(* ===== verification/Dbus.v ===== *)
(** * The two ends of the D-Bus connection: messages and state

    ipc/DBus puts the service on the system bus.  The server answers method calls on
    two interfaces: that of the module, at [AGM_OBJECT_PATH], and one at an object of
    its own for every session; an event is a signal of the session's object.  The
    client library (GDBus) and the server (libdbus) exchange typed
    values, [dval]; the bus, which is not in the repository, carries them unchanged.
    [dsys] is a client process and the server process together.

    The server only compiles where [size_t] is [unsigned int] (it passes a
    [uint32_t *] for a [size_t *]), so in these files a [size_t] has 32 bits. *)

From stdpp Require Import gmap strings pretty.
From S2P Require Export Parcel.
Open Scope Z_scope.
#[export] Set Default Goal Selector "!".

(** ** Messages *)

#[warnings="-register-all"]
Inductive dval : Type :=
  | DUint32 (n : Z)
  | DInt32 (n : Z)
  | DUint64 (n : Z)
  | DBoolean (b : bool)
  | DByte (n : Z)
  | DString (s : string)
  | DObjectPath (s : string)
  | DBytes (b : list Z)
  | DStruct (l : list dval)
  | DArray (element : string) (l : list dval).

(** [dbus_message_get_signature] *)
Fixpoint type_of (v : dval) : string :=
  match v with
  | DUint32 _ => "u"
  | DInt32 _ => "i"
  | DUint64 _ => "t"
  | DBoolean _ => "b"
  | DByte _ => "y"
  | DString _ => "s"
  | DObjectPath _ => "o"
  | DBytes _ => "ay"
  | DStruct l => "(" ++ (fix types l := match l with [] => "" | v :: l => type_of v ++ types l end) l ++ ")"
  | DArray element _ => "a" ++ element
  end%string.
Definition signature (l : list dval) : string := foldr (fun v s => type_of v ++ s)%string EmptyString l.

(** ** The tables of methods *)

(** The entries of [agm_dbus_module_methods] and [agm_dbus_session_methods]. *)
Inductive agm_method : Type :=
  | AgmAifSetMediaConfig | AgmAifSetMetadata | AgmSessionAifSetMetadata | AgmSessionSetMetadata
  | AgmSessionSetLoopback | AgmSetParamsWithTag | AgmGetAifInfoListSize | AgmGetAifInfoList
  | AgmSessionSetParams | AgmSessionRegisterForEvents | AgmSessionRegisterCb | AgmSessionDeRegisterCb
  | AgmSessionSetEcRef | AgmSessionAifConnect | AgmSessionAifGetTagModuleInfo
  | AgmSessionAifGetTagModuleInfoSize | AgmSessionAifSetParams | AgmSessionAifSetCal | AgmSessionGetParams
  | AgmGetBufferTimestamp | AgmSessionOpen
  | AgmSessionClose | AgmSessionPrepare | AgmSessionStart | AgmSessionStop | AgmSessionPause
  | AgmSessionResume | AgmSessionRead | AgmSessionWrite | AgmSessionSetConfig | AgmSessionEos
  | AgmSessionGetTime | AgmGetHwProcessedBufCount.

(** [agm_dbus_method]: name, signature, handler. *)
Record dbus_method : Type := DbusMethod { dm_name : string; dm_signature : string; dm_func : agm_method }.

Definition agm_dbus_module_methods : list dbus_method := [
  DbusMethod "AgmAifSetMediaConfig" "u(uui)" AgmAifSetMediaConfig;
  DbusMethod "AgmAifSetMetadata" "uuay" AgmAifSetMetadata;
  DbusMethod "AgmSessionAifSetMetadata" "uuuay" AgmSessionAifSetMetadata;
  DbusMethod "AgmSessionSetMetadata" "uuay" AgmSessionSetMetadata;
  DbusMethod "AgmSessionSetLoopback" "uub" AgmSessionSetLoopback;
  DbusMethod "AgmSetParamsWithTag" "uu(uua(uu))" AgmSetParamsWithTag;
  DbusMethod "AgmGetAifInfoListSize" "" AgmGetAifInfoListSize;
  DbusMethod "AgmGetAifInfoList" "u" AgmGetAifInfoList;
  DbusMethod "AgmSessionSetParams" "uuay" AgmSessionSetParams;
  DbusMethod "AgmSessionRegisterForEvents" "u(uuuyay)" AgmSessionRegisterForEvents;
  DbusMethod "AgmSessionRegisterCb" "uut" AgmSessionRegisterCb;
  DbusMethod "AgmSessionDeRegisterCb" "uut" AgmSessionDeRegisterCb;
  DbusMethod "AgmSessionSetEcRef" "uub" AgmSessionSetEcRef;
  DbusMethod "AgmSessionAifConnect" "uub" AgmSessionAifConnect;
  DbusMethod "AgmSessionAifGetTagModuleInfo" "uuu" AgmSessionAifGetTagModuleInfo;
  DbusMethod "AgmSessionAifGetTagModuleInfoSize" "uuu" AgmSessionAifGetTagModuleInfoSize;
  DbusMethod "AgmSessionAifSetParams" "uuuay" AgmSessionAifSetParams;
  DbusMethod "AgmSessionAifSetCal" "uuuay" AgmSessionAifSetCal;
  DbusMethod "AgmSessionGetParams" "uuay" AgmSessionGetParams;
  DbusMethod "AgmGetBufferTimestamp" "u" AgmGetBufferTimestamp;
  DbusMethod "AgmSessionOpen" "u" AgmSessionOpen
].

Definition agm_dbus_session_methods : list dbus_method := [
  DbusMethod "AgmSessionClose" "" AgmSessionClose;
  DbusMethod "AgmSessionPrepare" "" AgmSessionPrepare;
  DbusMethod "AgmSessionStart" "" AgmSessionStart;
  DbusMethod "AgmSessionStop" "" AgmSessionStop;
  DbusMethod "AgmSessionPause" "" AgmSessionPause;
  DbusMethod "AgmSessionResume" "" AgmSessionResume;
  DbusMethod "AgmSessionRead" "u" AgmSessionRead;
  DbusMethod "AgmSessionWrite" "uay" AgmSessionWrite;
  DbusMethod "AgmSessionSetConfig" "(uuu)(uu)ay" AgmSessionSetConfig;
  DbusMethod "AgmSessionEos" "" AgmSessionEos;
  DbusMethod "AgmSessionGetTime" "" AgmSessionGetTime;
  DbusMethod "AgmGetHwProcessedBufCount" "u" AgmGetHwProcessedBufCount
].

Definition AGM_OBJECT_PATH : string := "/org/qti/agm".
Definition AGM_MODULE_IFACE : string := "org.Qti.Agm".
Definition AGM_SESSION_IFACE : string := "org.Qti.Agm.Session".

(** [agm_dbus_interface_info], without the signals, which are sent by name. *)
Record interface_info : Type := InterfaceInfo { ii_name : string; ii_methods : list dbus_method }.
Definition module_interface_info : interface_info := InterfaceInfo AGM_MODULE_IFACE agm_dbus_module_methods.
Definition session_interface_info : interface_info := InterfaceInfo AGM_SESSION_IFACE agm_dbus_session_methods.

(** ** State *)

(** The [userdata] of an interface: the module's data, or those of the session at an
    index of [ds_ses]. *)
Inductive user_data : Type := ModuleData | SessionData (p : nat).

(** [agm_dbus_interface] *)
Record dbus_interface : Type := DbusInterface { di_methods : gmap string dbus_method; di_userdata : user_data }.

(** [agm_session_data] of the server; [sd_callbacks] are the session, event type and
    client data of each callback, the last one first. *)
Record agm_session_data : Type := SesData {
  sd_session_id : Z;
  sd_handle : Z;
  sd_obj_path : string;
  sd_callbacks : list (Z * Z * Z)
}.
Definition set_sd_handle (v : Z) (d : agm_session_data) : agm_session_data :=
  SesData (sd_session_id d) v (sd_obj_path d) (sd_callbacks d).
Definition set_sd_callbacks (v : list (Z * Z * Z)) (d : agm_session_data) : agm_session_data :=
  SesData (sd_session_id d) (sd_handle d) (sd_obj_path d) v.

(** [agm_client_session_data]; [cs_proxy]: the proxy is not NULL; [cs_thread]: there is
    a thread that runs a main loop; the callbacks by their index in [ds_cbs]. *)
Record agm_client_session_data : Type := CSesData {
  cs_obj_path : string;
  cs_proxy : bool;
  cs_session_id : Z;
  cs_thread : bool;
  cs_callbacks : list nat
}.
Definition set_cs_callbacks (v : list nat) (d : agm_client_session_data) : agm_client_session_data :=
  CSesData (cs_obj_path d) (cs_proxy d) (cs_session_id d) (cs_thread d) v.

(** [agm_callback_data] of the client *)
Record agm_callback_data : Type := CallbackData {
  cc_session_id : Z;
  cc_client_data : Z;
  cc_cb : Z;
  cc_evt_type : Z;
  cc_sub_id : Z
}.

(** A subscription of the client to the signal [AgmEventCb] of an object. *)
Record subscription : Type := Subscription { sb_id : Z; sb_path : string; sb_data : nat }.

(** A call of a client's function. *)
Record dbus_delivery : Type := DbusDelivery {
  dd_func : Z;
  dd_session : Z;
  dd_params : event_params;
  dd_client_data : Z
}.

(** The server: the service, [conn->objects], [mdata->sessions] into the session data,
    [None] once freed, the sessions with a filter, whether [mdata] is set.  The client:
    whether it has [mdata], its hash table of sessions, their data, those of the
    callbacks, the subscriptions, the signals that arrived for them, the number of main loops
    that run, the calls of callbacks. *)
Record dsys : Type := DSys {
  ds_agm : world;
  ds_objects : gmap string (gmap string dbus_interface);
  ds_sessions : gmap Z nat;
  ds_ses : list (option agm_session_data);
  ds_filters : list nat;
  ds_started : bool;
  ds_mdata : bool;
  ds_table : gmap Z nat;
  ds_cses : list (option agm_client_session_data);
  ds_cbs : list (option agm_callback_data);
  ds_subs : list subscription;
  ds_queue : list (Z * list dval);
  ds_loops : nat;
  ds_delivered : list dbus_delivery;
  ds_tick : nat
}.
Definition set_ds_agm (v : world) (y : dsys) : dsys :=
  DSys v (ds_objects y) (ds_sessions y) (ds_ses y) (ds_filters y) (ds_started y) (ds_mdata y) (ds_table y) (ds_cses y) (ds_cbs y) (ds_subs y) (ds_queue y) (ds_loops y) (ds_delivered y) (ds_tick y).
Definition set_ds_objects (v : gmap string (gmap string dbus_interface)) (y : dsys) : dsys :=
  DSys (ds_agm y) v (ds_sessions y) (ds_ses y) (ds_filters y) (ds_started y) (ds_mdata y) (ds_table y) (ds_cses y) (ds_cbs y) (ds_subs y) (ds_queue y) (ds_loops y) (ds_delivered y) (ds_tick y).
Definition set_ds_sessions (v : gmap Z nat) (y : dsys) : dsys :=
  DSys (ds_agm y) (ds_objects y) v (ds_ses y) (ds_filters y) (ds_started y) (ds_mdata y) (ds_table y) (ds_cses y) (ds_cbs y) (ds_subs y) (ds_queue y) (ds_loops y) (ds_delivered y) (ds_tick y).
Definition set_ds_ses (v : list (option agm_session_data)) (y : dsys) : dsys :=
  DSys (ds_agm y) (ds_objects y) (ds_sessions y) v (ds_filters y) (ds_started y) (ds_mdata y) (ds_table y) (ds_cses y) (ds_cbs y) (ds_subs y) (ds_queue y) (ds_loops y) (ds_delivered y) (ds_tick y).
Definition set_ds_filters (v : list nat) (y : dsys) : dsys :=
  DSys (ds_agm y) (ds_objects y) (ds_sessions y) (ds_ses y) v (ds_started y) (ds_mdata y) (ds_table y) (ds_cses y) (ds_cbs y) (ds_subs y) (ds_queue y) (ds_loops y) (ds_delivered y) (ds_tick y).
Definition set_ds_started (v : bool) (y : dsys) : dsys :=
  DSys (ds_agm y) (ds_objects y) (ds_sessions y) (ds_ses y) (ds_filters y) v (ds_mdata y) (ds_table y) (ds_cses y) (ds_cbs y) (ds_subs y) (ds_queue y) (ds_loops y) (ds_delivered y) (ds_tick y).
Definition set_ds_mdata (v : bool) (y : dsys) : dsys :=
  DSys (ds_agm y) (ds_objects y) (ds_sessions y) (ds_ses y) (ds_filters y) (ds_started y) v (ds_table y) (ds_cses y) (ds_cbs y) (ds_subs y) (ds_queue y) (ds_loops y) (ds_delivered y) (ds_tick y).
Definition set_ds_table (v : gmap Z nat) (y : dsys) : dsys :=
  DSys (ds_agm y) (ds_objects y) (ds_sessions y) (ds_ses y) (ds_filters y) (ds_started y) (ds_mdata y) v (ds_cses y) (ds_cbs y) (ds_subs y) (ds_queue y) (ds_loops y) (ds_delivered y) (ds_tick y).
Definition set_ds_cses (v : list (option agm_client_session_data)) (y : dsys) : dsys :=
  DSys (ds_agm y) (ds_objects y) (ds_sessions y) (ds_ses y) (ds_filters y) (ds_started y) (ds_mdata y) (ds_table y) v (ds_cbs y) (ds_subs y) (ds_queue y) (ds_loops y) (ds_delivered y) (ds_tick y).
Definition set_ds_cbs (v : list (option agm_callback_data)) (y : dsys) : dsys :=
  DSys (ds_agm y) (ds_objects y) (ds_sessions y) (ds_ses y) (ds_filters y) (ds_started y) (ds_mdata y) (ds_table y) (ds_cses y) v (ds_subs y) (ds_queue y) (ds_loops y) (ds_delivered y) (ds_tick y).
Definition set_ds_subs (v : list subscription) (y : dsys) : dsys :=
  DSys (ds_agm y) (ds_objects y) (ds_sessions y) (ds_ses y) (ds_filters y) (ds_started y) (ds_mdata y) (ds_table y) (ds_cses y) (ds_cbs y) v (ds_queue y) (ds_loops y) (ds_delivered y) (ds_tick y).
Definition set_ds_queue (v : list (Z * list dval)) (y : dsys) : dsys :=
  DSys (ds_agm y) (ds_objects y) (ds_sessions y) (ds_ses y) (ds_filters y) (ds_started y) (ds_mdata y) (ds_table y) (ds_cses y) (ds_cbs y) (ds_subs y) v (ds_loops y) (ds_delivered y) (ds_tick y).
Definition set_ds_loops (v : nat) (y : dsys) : dsys :=
  DSys (ds_agm y) (ds_objects y) (ds_sessions y) (ds_ses y) (ds_filters y) (ds_started y) (ds_mdata y) (ds_table y) (ds_cses y) (ds_cbs y) (ds_subs y) (ds_queue y) v (ds_delivered y) (ds_tick y).
Definition set_ds_delivered (v : list dbus_delivery) (y : dsys) : dsys :=
  DSys (ds_agm y) (ds_objects y) (ds_sessions y) (ds_ses y) (ds_filters y) (ds_started y) (ds_mdata y) (ds_table y) (ds_cses y) (ds_cbs y) (ds_subs y) (ds_queue y) (ds_loops y) v (ds_tick y).
Definition set_ds_tick (v : nat) (y : dsys) : dsys :=
  DSys (ds_agm y) (ds_objects y) (ds_sessions y) (ds_ses y) (ds_filters y) (ds_started y) (ds_mdata y) (ds_table y) (ds_cses y) (ds_cbs y) (ds_subs y) (ds_queue y) (ds_loops y) (ds_delivered y) v.

Abbreviation DSYS := (M dsys).

(** What comes from outside: which allocations succeed, whether the bus, a proxy, a
    thread, the name on the bus and an object path can be had, whether the variable
    [agm_free_session] reads before it has a value is NULL, the value of the other
    variables without one, what a buffer of a read holds before, the
    ids of subscriptions, the address of [agmevent_cb]. *)
Class DBus : Type := {
  db_alloc : nat -> bool;
  db_bus : bool;
  db_proxy : nat -> bool;
  db_thread : nat -> bool;
  db_owner : bool;
  db_setup : bool;
  db_register : nat -> bool;
  db_stale_null : bool;
  db_junk : Z;
  db_buffer : nat -> list Z;
  db_sub : nat -> Z;
  addr_agmevent_cb : Z
}.

(** ** Steps *)

Section Steps.
Context `{DBus}.

(** A call of the service in the server. *)
Definition db_srv {A} (m : AGM A) : DSYS A := fun y =>
  match m (ds_agm y) with
  | Ret a w => Ret a (set_ds_agm w y)
  | Crash why => Crash why
  end.

Definition db_tick : DSYS nat := fun y => Ret (ds_tick y) (set_ds_tick (S (ds_tick y)) y).

(** [malloc] or [calloc] whose result is not compared with NULL. *)
Definition malloc : DSYS unit := let! n := db_tick in if db_alloc n then ret tt else crash_with NullDeref.

(** [g_malloc0]: the process ends when there is no memory. *)
Definition g_malloc0 : DSYS unit := let! n := db_tick in if db_alloc n then ret tt else crash_with Aborted.

Definition g_assert (b : bool) : DSYS unit := if b then ret tt else crash_with Aborted.

(** ** Reading the arguments of a message

    An iterator is the list of the values not read yet; each function gives the value
    and the iterator after [dbus_message_iter_next]. *)

Definition get_uint32 (i : list dval) : DSYS (Z * list dval) :=
  match i with DUint32 n :: i => ret (n, i) | _ => crash_with OutOfBounds end.
Definition get_int32 (i : list dval) : DSYS (Z * list dval) :=
  match i with DInt32 n :: i => ret (n, i) | _ => crash_with OutOfBounds end.
Definition get_uint64 (i : list dval) : DSYS (Z * list dval) :=
  match i with DUint64 n :: i => ret (n, i) | _ => crash_with OutOfBounds end.
Definition get_boolean (i : list dval) : DSYS (bool * list dval) :=
  match i with DBoolean b :: i => ret (b, i) | _ => crash_with OutOfBounds end.
Definition get_byte (i : list dval) : DSYS (Z * list dval) :=
  match i with DByte n :: i => ret (n, i) | _ => crash_with OutOfBounds end.
Definition get_string (i : list dval) : DSYS (string * list dval) :=
  match i with DString s :: i => ret (s, i) | _ => crash_with OutOfBounds end.
Definition get_object_path (i : list dval) : DSYS (string * list dval) :=
  match i with DObjectPath s :: i => ret (s, i) | _ => crash_with OutOfBounds end.
(** [recurse] and [get_fixed_array]: the bytes and [n_elements], their number. *)
Definition get_fixed_array (i : list dval) : DSYS (list Z * list dval) :=
  match i with DBytes b :: i => ret (b, i) | _ => crash_with OutOfBounds end.
Definition recurse_struct (i : list dval) : DSYS (list dval * list dval) :=
  match i with DStruct l :: i => ret (l, i) | _ => crash_with OutOfBounds end.
Definition recurse_array (i : list dval) : DSYS (list dval * list dval) :=
  match i with DArray _ l :: i => ret (l, i) | _ => crash_with OutOfBounds end.

(** The array of the first [n] bytes at [b]. *)
Definition fixed_array (b : list Z) (n : Z) : DSYS dval :=
  if Z.of_nat (length b) <? n then crash_with OutOfBounds else ret (DBytes (take (Z.to_nat n) b)).
End Steps.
○ ○ ○ ○
What is wanted is an exact repeat of the lines from the one with "Definition get_object_path (i" through the last line of the listing above, and no other text.

→ **Reply**
Definition get_object_path (i : list dval) : DSYS (string * list dval) :=
  match i with DObjectPath s :: i => ret (s, i) | _ => crash_with OutOfBounds end.
(** [recurse] and [get_fixed_array]: the bytes and [n_elements], their number. *)
Definition get_fixed_array (i : list dval) : DSYS (list Z * list dval) :=
  match i with DBytes b :: i => ret (b, i) | _ => crash_with OutOfBounds end.
Definition recurse_struct (i : list dval) : DSYS (list dval * list dval) :=
  match i with DStruct l :: i => ret (l, i) | _ => crash_with OutOfBounds end.
Definition recurse_array (i : list dval) : DSYS (list dval * list dval) :=
  match i with DArray _ l :: i => ret (l, i) | _ => crash_with OutOfBounds end.

(** The array of the first [n] bytes at [b]. *)
Definition fixed_array (b : list Z) (n : Z) : DSYS dval :=
  if Z.of_nat (length b) <? n then crash_with OutOfBounds else ret (DBytes (take (Z.to_nat n) b)).
End Steps.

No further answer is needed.